━━ RECORDS FOR PROCESSING

(** One literal, with layout around it, and the comma behind it. *)
Lemma numbers_literal p s q rest n :
  spaced p = true -> spaced q = true -> clean s = true -> literal s = Some n ->
  numbers (p ++ s ++ q ++ ","%byte :: rest) = n :: numbers rest.
Proof.
  intros P Q C L. unfold numbers. replace (p ++ s ++ q ++ ","%byte :: rest) with ((p ++ s ++ q) ++ ","%byte :: rest) by (by rewrite <- !app_assoc).
  rewrite Split_app.
  - cbn [omap list_omap]. by rewrite trim_literal, L.
  - unfold no_byte. rewrite !forallb_app, !andb_true_iff.
    split; [|split]; [by apply spaced_no_comma|by apply clean_no_comma|by apply spaced_no_comma].
Qed.

Lemma numbers_spaced p : spaced p = true -> numbers p = [].
Proof.
  intros P. unfold numbers. rewrite Split_no by (by apply spaced_no_comma). cbn [omap list_omap].
  pose proof (trim_literal p [] [] P eq_refl eq_refl) as T. cbn [app] in T. rewrite app_nil_r in T. by rewrite T.
Qed.

(** An element's text holds its literals between layout and commas. *)
Definition shows {A} (show : A -> bytes) (values : A -> list Z) (x : A) : Prop :=
  forall p, spaced p = true -> exists q, spaced q = true /\
    forall rest, numbers (p ++ show x ++ rest) = values x ++ numbers (q ++ rest).

Lemma numbers_elements {A} (show : A -> bytes) values per l :
  Forall (shows show values) l ->
  forall i p, spaced p = true -> exists q, spaced q = true /\
    forall rest, numbers (p ++ print_elements per show i l ++ rest) = concat (map values l) ++ numbers (q ++ rest).
Proof.
  induction 1 as [|x l Hx Hl IH]; intros i p P; [by exists p|]. cbn [print_elements map concat].
  set (br := if (i mod per =? 0)%nat then [LF; x09] else []). assert (spaced (p ++ br) = true) as P'.
  { unfold spaced, br. rewrite forallb_app. apply andb_true_iff. split; [done|]. by case_match. }
  destruct (Hx _ P') as (q & Q & E). destruct (IH (S i) q Q) as (q' & Q' & E'). exists q'. split; [done|].
  intros rest. rewrite <- !app_assoc, (app_assoc p br), E. by rewrite E', app_assoc.
Qed.

Lemma is_hex_clean s : forallb is_hex s = true -> clean s = true.
Proof. apply forallb_mono. intros c. destruct c; vm_compute; done. Qed.

Lemma literal_hex n : 0 <= n < 2 ^ 64 -> clean ($"0x" ++ verb_X n) = true /\ literal ($"0x" ++ verb_X n) = Some n.
Proof.
  intros H. split.
  - unfold clean. rewrite forallb_app. apply andb_true_iff. split; [done|]. apply is_hex_clean, verb_X_spec. lia.
  - unfold literal. rewrite HasPrefix_prefix. change (drop 2 ($"0x" ++ verb_X n)) with (verb_X n). apply parse_hex_verb_X. lia.
Qed.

━━━━

THE PROBLEM ::
Output must be limited to the lines beginning with the one that contains "- unfold literal." and ending with the last line of the entries, reproduced exactly.

COMPLETED EXERCISE ::
  - unfold literal. rewrite HasPrefix_prefix. change (drop 2 ($"0x" ++ verb_X n)) with (verb_X n). apply parse_hex_verb_X. lia.
Qed.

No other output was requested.